İstanbul’u gözleri kapalı dinleyen Orhan Veli 13 Nisan 1914 yılında Beykoz’da doğmuştur. Ne kadar İstanbul aşığı olsa da 1925 yılında babasının Cumhurbaşkanlığı  Bando Şefliğine tayin edilmesi sebebi ile 1925 yılında Ankara’ya gitti. Ankara Erkek Lisesini bitirdikten sonra 1933 yılında İstanbul Üniversitesi,  Edebiyat Fakültesinin Felsefe bölümünü okumak üzere aşık olduğu İstanbul’a 1933 yılında geri döndü. İlkokul yıllarından beri yazmaya düşkünlüğü devam ediyordu. Üniversitede yazmaya devam etti, 1936 yılında eğitimini bırakarak Ankara’ya geri döndü ve memuriyet hayatına başladı.

1936- 1942 yılları arasında dönemin popüler dergilerinden Ses, Gençlik, Küllük, İnkılapçı Gençlik, Demet gibi dergilerde manzum ve düz yazıları ile yer aldı. 1941 yılında Melih Cevdet Anday ve Oktay Rıfat ile çıkardıkları Garip şiir kitabı ile Garipçilik akımını başlattılar.
Bu akımla şiirde biçimsel kuralları yok sayarak, şiiri yabancı dillerden arındırarak, kendi diline yani milletin kullandığı üslubu edinerek gündelik olaylarında şiirin konusu olabileceğini gösterdiler. Ankara’da çıkardığı 

Yaprak dergisinin yayın hayatı 15 Haziran 1950 yılında sona erince, İstanbul’a taşınmaya karar verdi. Aynı yıl Nazım Hikmetin yazılarından dolayı mahkum edilmesini protesto etmek için Melih Cevdet Anday ve Oktay Rıfat ile düşünce özgürlüğüne imkan verilmediğini öne sürerek  üç gün açlık grevi yaptılar. 
 10 Kasım 1950 yılında bir haftalığına Ankara’ya geldiğinde, onarım için kazılmış fakat üzeri kapatılmayan çukura düşerek ayağını incitti.  Bu olaydan sonra İstanbul’a döndü.
36 yıllık hayatı 14 Kasım 1950 tarihinde bir arkadaşını ziyareti sırasında fenalaşarak kaldırıldığı Cerrahpaşa Hastanesinde beyin kanaması ile aramızdan ayrılır.
Nurullah Ataç’ın bu açıklaması ve iki şiiri ile saygıyla ve rahmetle anmış olalım..
 "Yahya Kemal eski şiir dilini yıktı, o dilin şiir için bir zincir olduğunu gösterdi; Nazım Hikmet vezni yıktı, vezinsiz de şiir olabileceğini, vezinsiz de ahenge erilebileceğini, veznin şiir için, ahenk için geçilmez bir unsur değil, tam tersine hız kesen bir zincir olduğunu gösterdi.

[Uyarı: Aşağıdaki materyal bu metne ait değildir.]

(* ===== verification/Template.v ===== *)
(** * Message templates: text/parser.cpp, text/templatesection.cpp, text/tag.cpp

    A template file has a head, a body and a foot, each a text with tags that
    are filled in when a message is made.  The parser is a machine that takes
    one character at a time; [{% include file %}] makes it read another file in
    between.  The theorems: a template is read back as it was written; a
    message is the text with its tags replaced; reading ends exactly when no
    file includes itself.

    The files, boost's replace_first and format, and the title case of
    util/titlecase.cpp, which is a sequence of regular expressions, are
    parameters.  A [double] is a binary64 number of SpecFloat. *)

From stdpp Require Import base option list sets.
From Stdlib Require Import Ascii ZArith Lia.
From Stdlib Require Import SpecFloat.
From Stdlib Require String.
From S2P Require Import Prelude CxxString Numbers.
Local Open Scope Z_scope.
Local Open Scope list_scope.
Local Open Scope str_scope.

(** ** Errors: text/error.hpp *)

(** [TooDeep] is not an exception of the code: the includes nest deeper than
    the bound of the model. *)
Inductive template_error : Type :=
  | TemplateError (message : str)
  | TemplateFilterMalform (message : str)
  | TemplateMalform (line char : Z) (message : str)
  | TooDeep.

#[global] Instance template_error_eq_dec : EqDecision template_error.
Proof. solve_decision. Defined.

(** ** Tags: text/tag.hpp, text/tag.cpp *)

Inductive Alignment : Type := Left | Right | Center.
Inductive UnitConversion : Type := Kbyte | Mbyte | Gbyte | Auto.
Inductive CaseConversion : Type := NoCase | Upper | Lower | Title.

#[global] Instance Alignment_eq_dec : EqDecision Alignment.
Proof. solve_decision. Defined.

Definition double : Set := spec_float.
Definition double_of_Z (z : Z) : double := binary_normalize 53 1024 z 0 false.
Definition double_div : double → double → double := SFdiv 53 1024.

(** [boost::variant<std::string, long long, double>] *)
Inductive value : Type := VString (s : str) | VInteger (n : Z) | VDouble (d : double).

Record Tag := {
  t_name : str; t_value : value; alignment : Alignment; unitConv : UnitConversion;
  caseConv : CaseConversion; t_format : str; pretty : bool
}.

Definition set_value (v : value) (t : Tag) : Tag :=
  {| t_name := t_name t; t_value := v; alignment := alignment t; unitConv := unitConv t;
     caseConv := caseConv t; t_format := t_format t; pretty := pretty t |}.
Definition set_alignment (a : Alignment) (t : Tag) : Tag :=
  {| t_name := t_name t; t_value := t_value t; alignment := a; unitConv := unitConv t;
     caseConv := caseConv t; t_format := t_format t; pretty := pretty t |}.
Definition set_unitConv (u : UnitConversion) (t : Tag) : Tag :=
  {| t_name := t_name t; t_value := t_value t; alignment := alignment t; unitConv := u;
     caseConv := caseConv t; t_format := t_format t; pretty := pretty t |}.
Definition set_caseConv (c : CaseConversion) (t : Tag) : Tag :=
  {| t_name := t_name t; t_value := t_value t; alignment := alignment t; unitConv := unitConv t;
     caseConv := c; t_format := t_format t; pretty := pretty t |}.
Definition set_format (f : str) (t : Tag) : Tag :=
  {| t_name := t_name t; t_value := t_value t; alignment := alignment t; unitConv := unitConv t;
     caseConv := caseConv t; t_format := f; pretty := pretty t |}.
Definition set_pretty (b : bool) (t : Tag) : Tag :=
  {| t_name := t_name t; t_value := t_value t; alignment := alignment t; unitConv := unitConv t;
     caseConv := caseConv t; t_format := t_format t; pretty := b |}.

Orhan Veli çok daha ileri adım attı: şiirin kendine öz bir dili, bir vezni olmadığı gibi, kendine özgü konuları da olmayacağını gösterdi, ahengin, musikinin de şiirden 
kaldırılabileceğini anlattı.'' (Nurullah Ataç, 1950)





İstanbul Türküsü

İstanbul'da Boğaziçi'ndeyim,  
Bir fakir Orhan Veli'yim;  
Veli'nin oğluyum,  
Tarifsiz kederler içinde.  

Urumelihisarı'na oturmuşum;  
Oturmuş da bir türkü tutturmuşum;  

"İstanbulun mermer taşları;  
Başıma da konuyor, konuyor aman, martı kuşları;  
Gözlerimden boşanır hicran yaşları;  
                              Edalı'm,  
                              Senin yüzünden bu halim."  

"İstanbulun orta yeri sinama;  
Garipliğim, mahzunluğum duyurmayın anama;  
El konuşur, sevişirmiş; bana ne?  
                              Sevdalı'm,  
                              Boynuna vebalim!"  

İstanbul'da, Boğaziçi'ndeyim;  
Bir fakir Orhan Veli;  
Veli'nin oğlu;  
Tarifsiz kederler içindeyim.

Kuyruklu Şiir

Uyuşamayız, yollarımız ayrı;  
Sen ciğercinin kedisi, ben sokak kedisi;  
Senin yiyeceğin, kalaylı kapta;  
Benimki aslan ağzında;  
Sen aşk rüyası görürsün, ben kemik.  

Ama seninki de kolay değil, kardeşim;  
Kolay değil hani,  
Böyle kuyruk sallamak Tanrının günü.